La matanza de Las Jagüitas y los demás crímenes policiales ocurridos como de manera sistemática en los últimos ocho años, los cuales han sido bien documentados por los organismos nacionales de derechos humanos y puestos en conocimiento de los internacionales, son consecuencia de la desviación de la Policía de su curso institucional democrático. Es el resultado de haberse puesto al servicio del proyecto dictatorial y la perpetuación en el poder de Daniel Ortega, quien se impuso como jefe personal directo del estamento policial por medio de la nueva Ley de la Policía, aprobada el año pasado por los diputados del Frente Sandinista.
Si la Policía hubiera seguido su andadura por la ruta de profesionalización e institucionalización, por la cual caminó correctamente desde abril de 1990 hasta comienzos de 2007, no estaríamos hoy lamentando tragedias y condenando crímenes como el de Las Jagüitas.

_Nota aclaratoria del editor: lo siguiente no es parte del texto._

(** * featureform client enums: a shallow embedding of
      [client/src/featureform/enums.py]

    The module declares string-backed enumerations and three pieces of
    logic: membership of a raw value in [ScalarType], the cross-type
    equality and protocol code of [ComputationMode], and the classification
    of a file path by [FileFormat].

    Python strings are modelled by [string]; over byte strings the two
    string operations the module relies on (cutting after the last ['/'] and
    comparing a literal suffix) agree with their code-point versions on
    UTF-8 text.  Exceptions are modelled by an error monad, [result].  The
    operating-system dependent helpers ([os.path], [fnmatch]) are taken with
    their POSIX behaviour. *)

From Stdlib Require Import String Ascii List ZArith Bool Lia.
Import ListNotations.
Local Open Scope string_scope.

(** ** Enumerations (declaration order is constructor order) *)

Inductive ScalarType : Set :=
| NIL | INT | INT32 | INT64 | FLOAT32 | FLOAT64 | STRING | BOOL | DATETIME.

Inductive ResourceStatus : Set :=
| NO_STATUS | CREATED | PENDING | READY | FAILED.

Inductive ComputationMode : Set :=
| PRECOMPUTED | CLIENT_COMPUTED.

Inductive FileFormat : Set :=
| CSV | PARQUET.

Definition ScalarType_value (e : ScalarType) : string :=
  match e with
  | NIL => ""
  | INT => "int"
  | INT32 => "int32"
  | INT64 => "int64"
  | FLOAT32 => "float32"
  | FLOAT64 => "float64"
  | STRING => "string"
  | BOOL => "bool"
  | DATETIME => "datetime"
  end.

Definition ResourceStatus_value (e : ResourceStatus) : string :=
  match e with
  | NO_STATUS => "NO_STATUS"
  | CREATED => "CREATED"
  | PENDING => "PENDING"
  | READY => "READY"
  | FAILED => "FAILED"
  end.

Definition ComputationMode_value (e : ComputationMode) : string :=
  match e with
  | PRECOMPUTED => "PRECOMPUTED"
  | CLIENT_COMPUTED => "CLIENT_COMPUTED"
  end.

Pero también la sórdida lucha por el poder que se está dando en las estructura superiores de la fuerza policial, es consecuencia de su pérdida de institucionalidad. Si la Policía siguiera aplicando el mecanismo de rotación de mandos y de ascensos y promociones, que establecía la Ley democrática anterior derogada por el orteguismo, esos pleitos sombríos no tendrían ninguna razón de ser.